A tetrapeptide class of biased analgesics from an Australian fungus targets the µ-opioid receptor
- Proc Natl Acad Sci U S A. 2019 Oct 29;116(44):22353-22358. doi: 10.1073/pnas.1908662116.
- 1. Institute for Molecular Bioscience, The University of Queensland, 4072 Brisbane, Australia.
- 2. Discipline of Pharmacology, School of Medical Sciences, University of Sydney, NSW 2006, Australia.
- 3. Schools of Physiology, Pharmacology and Neuroscience, and Biochemistry, Biomedical Sciences Building, University of Bristol, BS8 1TD Bristol, United Kingdom.
- 4. Microbial Screening Technologies Pty. Ltd., Smithfield, NSW, 2164, Australia.
- 5. Drug Discovery Biology Theme, Monash Institute of Pharmaceutical Sciences, Monash University, 3052 Parkville, Australia.
- 6. Institute for Molecular Bioscience, The University of Queensland, 4072 Brisbane, Australia; [email protected] [email protected] [email protected].

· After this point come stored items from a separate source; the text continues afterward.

Lemma F2R_sign v :
  is_finite v = true -> F2R v = (sgn (sign_bit v) * Rabs (F2R v))%R.
Proof.
  destruct v as [s| | |s m e]; try discriminate; intros _.
  - simpl. rewrite Rabs_R0. lra.
  - rewrite F2R_finite. simpl sign_bit. rewrite Rabs_sgn; [reflexivity|].
    pose proof (bpow_pos e). assert (0 < IZR (Z.pos m))%R by (apply IZR_lt; lia). nra.
Qed.

(** The thousandths of a finite value are its magnitude times 1000, up to
    one half. *)
Lemma thousandths_R v :
  is_finite v = true ->
  (Rabs (IZR (thousandths v) - 1000 * Rabs (F2R v)) <= 1 / 2)%R.
Proof.
  destruct v as [s| | |s m e]; try discriminate; intros _.
  { simpl. rewrite Rabs_R0, Rmult_0_r, Rminus_diag, Rabs_R0. lra. }
  rewrite F2R_finite, Rabs_sgn.
  2:{ pose proof (bpow_pos e). assert (0 < IZR (Z.pos m))%R by (apply IZR_lt; lia). nra. }
  unfold thousandths.
  set (a := Z.max e 0). set (b := Z.max (- e) 0).
  set (N := Z.pos m * 1000 * 2 ^ a). set (d := 2 ^ b).
  assert (0 < d) as Hd by (unfold d, b; pow2_side).
  assert (0 <= N) as HN.
  { unfold N. apply Z.mul_nonneg_nonneg; [lia|unfold a; pow2_side]. }
  pose proof (div_half_even_bound N d HN Hd) as Hb.
  set (k := div_half_even N d) in *.
  assert (IZR N = 1000 * (IZR (Z.pos m) * bpow e) * IZR d)%R as HNd.
  { unfold N, d. rewrite !mult_IZR, <- !bpow_IZR by (unfold a, b; lia).
    assert (bpow a = bpow e * bpow b)%R as ->
        by (rewrite <- bpow_add; f_equal; unfold a, b; lia).
    ring. }
  assert (0 < IZR d)%R as Hd0 by (apply IZR_lt; lia).
  set (V := (IZR (Z.pos m) * bpow e)%R) in *.
  assert (2 * Rabs (IZR k * IZR d - IZR N) <= IZR d)%R as HbR.
  { rewrite <- mult_IZR, <- minus_IZR, <- abs_IZR.
    change 2%R with (IZR 2). rewrite <- mult_IZR. by apply IZR_le. }
  rewrite HNd in HbR.
  replace (IZR k * IZR d - 1000 * V * IZR d)%R with ((IZR k - 1000 * V) * IZR d)%R in HbR by ring.
  rewrite Rabs_mult, (Rabs_right (IZR d)) in HbR by lra.
  pose proof (Rabs_pos (IZR k - 1000 * V)). nra.
Qed.

Lemma fits_field_inv v :
  fits_field v = true -> is_finite v = true /\ 0 <= thousandths v < 10 ^ 7.
Proof.
  unfold fits_field. intros H. apply andb_prop in H as [Hf Hk].
  apply Z.leb_le in Hk. pose proof (thousandths_nonneg v).
  change (10 ^ 7) with 10000000. split; [exact Hf|]. destruct (sign_bit v); lia.
Qed.

Lemma fits_field_bounded v : fits_field v = true -> bounded 10001 v.
Proof.
  intros Hfit. destruct (fits_field_inv v Hfit) as [Hf Hk].
  split; [exact Hf|]. pose proof (thousandths_R v Hf) as Ht.
  change (10 ^ 7) with 10000000 in Hk.
  assert (IZR (thousandths v) <= 10000000)%R by (apply IZR_le; lia).
  apply Rabs_between in Ht. lra.
Qed.

(** Rendering and reading back moves a value by at most half a thousandth
    (and the rounding of the read). *)
Lemma reread_R v :
  fits_field v = true ->
  bounded 10001 (reread v)
  /\ (Rabs (F2R (reread v) - F2R v) <= 1 / 2000 + 1 / 1000000000)%R.
Proof.
  intros Hfit. destruct (fits_field_inv v Hfit) as [Hf Hk].
  destruct (decimal3_R (sign_bit v) (thousandths v) Hk) as [Hfin Hval].
  fold (reread v) in Hfin, Hval.
  pose proof (thousandths_R v Hf) as Ht. pose proof (F2R_sign v Hf) as Hs.
  pose proof (Rabs_pos (F2R v)) as Hv0.
  change (10 ^ 7) with 10000000 in Hk.
  assert (0 <= IZR (thousandths v) <= 10000000)%R as [Hk0 Hk1] by (split; apply IZR_le; lia).
  apply Rabs_between in Ht, Hval.
  set (K := IZR (thousandths v)) in *. set (A := Rabs (F2R v)) in *.
  set (r := F2R (reread v)) in *.
  assert (r - F2R v = (r - sgn (sign_bit v) * (K / 1000)) + sgn (sign_bit v) * (K / 1000 - A))%R
    as Hsplit by (rewrite Hs at 1; ring).
  split; [split; [exact Hfin|]|].
  - fold r. unfold sgn in *. apply Rabs_le. destruct (sign_bit v); split; lra.
  - rewrite Hsplit. unfold sgn in *. apply Rabs_le. destruct (sign_bit v); split; lra.
Qed.

(** What [float] reads from the rendering of a value that fits. *)
Lemma py_float_format v :
  fits_field v = true -> py_float (format_coordinate v) = Ok (reread v).
Proof.
  intros Hfit. destruct (format_3f_fits v Hfit) as [Hfmt Hk].
  unfold format_coordinate, rjust. rewrite Hfmt, fixed3_field_body.
  set (k := thousandths v) in *.
  assert (0 <= k) as Hk0 by lia.
  rewrite py_float_field;
    [|apply decimal_plain, Z.div_pos; lia
     |apply digit_char_is_digit, Z.mod_pos_bound; lia..].
  unfold reread. fold k. do 2 f_equal.
  rewrite digits_value_frac, digits_value_decimal by (apply Z.div_pos; lia).
  rewrite !digit_val_char by (apply Z.mod_pos_bound; lia).
  Z.to_euclidean_division_equations. lia.
Qed.

(** What [float] reads from a fixed field. *)
Lemma fixed_field_bounded s :
  is_fixed_field s = true -> exists x, py_float s = Ok x /\ bounded 10001 x.
Proof.
  intros Hs. destruct (fixed_field_value s Hs) as (neg & k & Hk & Hp & _).
  exists (float_of_decimal neg k (-3)). split; [exact Hp|].
  destruct (decimal3_R neg k Hk) as [Hf Hval]. split; [exact Hf|].
  change (10 ^ 7) with 10000000 in Hk.
  assert (0 <= IZR k <= 10000000)%R as [Hk0 Hk1] by (split; apply IZR_le; lia).
  apply Rabs_between in Hval. unfold sgn in Hval. apply Rabs_le.
  destruct neg; split; lra.
Qed.

(** ** Valid structures, moved *)

Lemma fixed_field_no_nl s : is_fixed_field s = true -> nl ∉ s.
Proof.
  intros Hs. destruct (fixed_field_value s Hs) as (neg & k & _ & _ & <-).
  apply format_coordinate_no_nl.
Qed.

Lemma fixed_field_dot s : is_fixed_field s = true -> s !! 4%nat = Some "."%char.
Proof.
  intros Hs.
  destruct (is_fixed_field_inv s Hs) as (n & neg & ip & a & b & c & -> & Hlen & _).
  unfold field_body in *. rewrite !app_assoc in *.
  apply list_lookup_middle. rewrite !length_app in Hlen. simpl in Hlen.
  rewrite !length_app. lia.
Qed.

(** A rendering cut to 8 characters is a fixed field only if nothing was
    cut: the value fits. *)
Lemma fixed_take_fits v :
  is_fixed_field (take 8 (format_coordinate v)) = true -> fits_field v = true.
Proof.
  intros Hfix. unfold fits_field.
  destruct (is_finite v) eqn:Hf.
  2:{ destruct v as [|[|]| |]; try discriminate; vm_compute in Hfix; discriminate. }
  simpl. apply Z.leb_le.
  destruct (Z_le_gt_dec (thousandths v) (if sign_bit v then 999999 else 9999999))
    as [|Hgt]; [assumption|exfalso].
  apply Z.gt_lt in Hgt. pose proof (fixed3_length_ge _ _ Hgt) as Hlen.
  assert (format_3f v = fixed3 (sign_bit v) (thousandths v)) as Hfmt by (by destruct v).
  apply fixed_field_dot in Hfix.
  unfold format_coordinate, rjust in Hfix. rewrite Hfmt in Hfix.
  replace (8 - length (fixed3 (sign_bit v) (thousandths v)))%nat with 0%nat in Hfix by lia.
  simpl replicate in Hfix. rewrite app_nil_l in Hfix.
  rewrite lookup_take_lt in Hfix by lia.
  rewrite fixed3_field_body in Hfix, Hlen. unfold field_body in Hfix, Hlen.
  rewrite !length_app in Hlen. simpl length in Hlen.
  pose proof (thousandths_nonneg v) as Hk.
  pose proof (decimal_digits (thousandths v / 1000) ltac:(apply Z.div_pos; lia)) as Hdig.
  set (ds := decimal (thousandths v / 1000)) in *.
  rewrite app_assoc, lookup_app_l in Hfix by (rewrite length_app; lia).
  apply list_elem_of_lookup_2, elem_of_app in Hfix as [Hin|Hin].
  - destruct (sign_bit v); simpl in Hin.
    + apply list_elem_of_singleton in Hin. discriminate.
    + by apply elem_of_nil in Hin.
  - rewrite forallb_forall in Hdig. apply list_elem_of_In, Hdig in Hin. discriminate.
Qed.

- 7. Discipline of Pharmacology, School of Medical Sciences, University of Sydney, NSW 2006, Australia; [email protected] [email protected] [email protected].
An Australian estuarine isolate of Penicillium sp. MST-MF667 yielded 3 tetrapeptides named the bilaids with an unusual alternating LDLD chirality. Given their resemblance to known short peptide opioid agonists, we elucidated that they were weak (Ki low micromolar) μ-opioid agonists, which led to the design of bilorphin, a potent and selective μ-opioid receptor (MOPr) agonist (Ki 1.1 nM). In sharp contrast to all-natural product opioid peptides that efficaciously recruit β-arrestin, bilorphin is G protein biased, weakly phosphorylating the MOPr and marginally recruiting β-arrestin, with no receptor internalization. Importantly, bilorphin exhibits a similar G protein bias to oliceridine, a small nonpeptide with improved overdose safety. Molecular dynamics simulations of bilorphin and the strongly arrestin-biased endomorphin-2 with the MOPr indicate distinct receptor interactions and receptor conformations that could underlie their large differences in bias. Whereas bilorphin is systemically inactive, a glycosylated analog, bilactorphin, is orally active with similar in vivo potency to morphine. Bilorphin is both a unique molecular tool that enhances understanding of MOPr biased signaling and a promising lead in the development of next generation analgesics.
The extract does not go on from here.